研究課題
本研究で使用する肺炎球菌は慈恵医科大学より分与された。これらの菌は5%羊血液寒天培地で増やしたのち、常法によりホルマリン/PBSで不活化して、確認試験後に生物実験に利用した。本研究ではRSウイルス感染マウスモデルでの感染病態への肺炎球菌の影響をみるため、使用動物数をなるべく少なくする観点から、培養マクロファージ細胞であるRAW264.7細胞を用いてin vitroでの検討をまず実施した。RAW264.7細胞を懸濁した三種類の不活化肺炎球菌(SP-1, ATCC49619標準株; SP-2, JCSP16マクロライド耐性株; SP-3, JI2001-13莢膜型)と共に24時間培養した。その後、RSウイルス(MOI=1)を感染させて、さらに培養を継続した。培養上清中のTNF-alpha;量をELISAで測定したところ、3種類ともに添加量(に依存して産生増強効果が認められた。一方、RSウイルス非感染条件下では、SP-1と-2では高用量においてTNF-alpha;量の増加が見られた。そのため、SP-3を優先して感染動物実験を進めた。BALB/c♀マウス(6週齢)に麻酔下でSP-3を経鼻もしくは腹腔内投与した。5日後に麻酔下でRSウイルスを経鼻感染させた。感染5日後に麻酔下で肺胞洗浄液(BALF)、肺組織および血清を取得した。RSウイルス感染病態の代表的なマーカーであるBALF中のIFN-gamma;量は、SP-3の低用量投与から、経鼻および腹腔内投与において顕著に増加していた。さらに肺炎マーカーであるCCL-5量の増加も認められた。一方で、ウイルス非感染マウスでは、SP-3投与による両マーカーの検出はできなかった。これらの結果より、不活化肺炎球菌による刺激で、RSウイルス肺炎が増悪化していることが強く示唆された。現在、病理組織学的な検討を実施している。
2: おおむね順調に進展している
研究期間の前半は評価系の構築に注力することを計画していた。なぜなら、RSウイルス感染マウスモデルは構築済みであるが、肺炎球菌の重複感染や抗原の共存在下のRSウイルス実験モデルは報告されていないからである。そして肺炎球菌の刺激を入れるタイミングやエンドポイントを肺炎マーカーや病理組織学的な手法など様々な手法で明確にし、評価系を確立することが最優先事項に位置付けていた。26年度の結果より、評価系の確立にめどがついた。なお、当初の計画には入れていなかったが、動物愛護の観点からin vitro実験を先行して行い、肺炎球菌株を絞ったのちに感染動物実験を実施した。

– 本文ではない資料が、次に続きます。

Definition map_line (c : RtpMap) (tail : str) : str :=
  lit "a=rtpmap:" ++ dec (s32 (payloadType c)) ++ lit " " ++ encodingName c ++ lit "/" ++ dec (clockRate c) ++ tail.
Definition audio_map_ls (c : RtpMap) : list str :=
  map_line c (if 1 <? channels c then lit "/" ++ dec (channels c) else []) :: map (fmtp_line (s32 (payloadType c))) (formatParameters c).
Definition min_rate (min_bitrate : Z) : str * str := (lit "x-google-min-bitrate", dec min_bitrate).
Definition video_map_ls (set_min : bool) (min_bitrate : Z) (c : RtpMap) : list str :=
  map_line c [] :: map (fun f => lit "a=rtcp-fb:" ++ dec (s32 (payloadType c)) ++ lit " " ++ f) (feedbackTypes c) ++
  map (fmtp_line (s32 (payloadType c))) (formatParameters c) ++
  (if set_min then [fmtp_line (s32 (payloadType c)) (min_rate min_bitrate)] else []).

(** The credentials of audio. *)
Definition audio_user (s : SdpInfo) : str := match iceAudioUsername_ (ice s) with [] => iceVideoUsername_ (ice s) | u => u end.
Definition audio_pass (s : SdpInfo) : str := match iceAudioUsername_ (ice s) with [] => iceVideoPassword_ (ice s) | _ => iceAudioPassword_ (ice s) end.

Definition first_line (name : str) (s : SdpInfo) (numbers : str) : str :=
  name ++ lit " 1 UDP/TLS/RTP/" ++ profile_str (profile (sess s)) ++ numbers.

Definition audio_ls (audio_nack : bool) (msid : str) (s : SdpInfo) : list str :=
  let x := sess s in
  [first_line (lit "m=audio") s (audio_numbers (payloadVector (pays s))); lit "c=IN IP4 0.0.0.0"] ++
  (if isRtcpMux x then [lit "a=rtcp:1 IN IP4 0.0.0.0"] else []) ++
  candidate_ls (fun c => media_eqb (mediaType c) AUDIO_TYPE || isBundle x) s ++
  [lit "a=ice-ufrag:" ++ audio_user s; lit "a=ice-pwd:" ++ audio_pass s] ++
  transport_ls s ++ [direction_word (audioDirection (strs s))] ++ mid_ls AUDIO_TYPE s ++
  (if isExtMapEnabled (sets s) then [lit "a=extmap:1 urn:ietf:params:rtp-hdrext:ssrc-audio-level"] else []) ++
  (if isRtcpMux x then [lit "a=rtcp-mux"] else []) ++ crypto_ls AUDIO_TYPE s ++
  concat (map audio_map_ls (of_media AUDIO_TYPE (payloadVector (pays s)))) ++
  [lit "a=ptime:50"; lit "a=maxptime:60"] ++ ssrc_ls (audioSsrc (ssrcs s)) (lit "o/i14u9pJrxRKAsu") msid (lit "a0") ++
  (if audio_nack then [lit "a=rtcp-fb:111 nack"] else []).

今年度得られた不活化肺炎球菌によるRSウイルス肺炎の増悪化現象について、1. 肺炎球菌の刺激量、2. 同 刺激のタイミング、3. 同 株の相違などを精査して、最適な条件を決定することを第一とする。これらの条件を決定後、TBBPA曝露によるRSウイルス肺炎の増悪化に関する知見で得られている肺胞浸出液中のリンパ球組成の変化について比較検討を実施する。さらに肺組織の免疫染色による感染細胞の局在などを精査し、肺炎球菌による増悪化とTBBPAによるそれとの共通点と相違点を明確にする予定である。
残額(30655円)では希望試薬(44820円)が購入できなかったため、繰り越して次年度に購入することにした。
抗RANTES抗体(44820円)の購入資金の一部にする。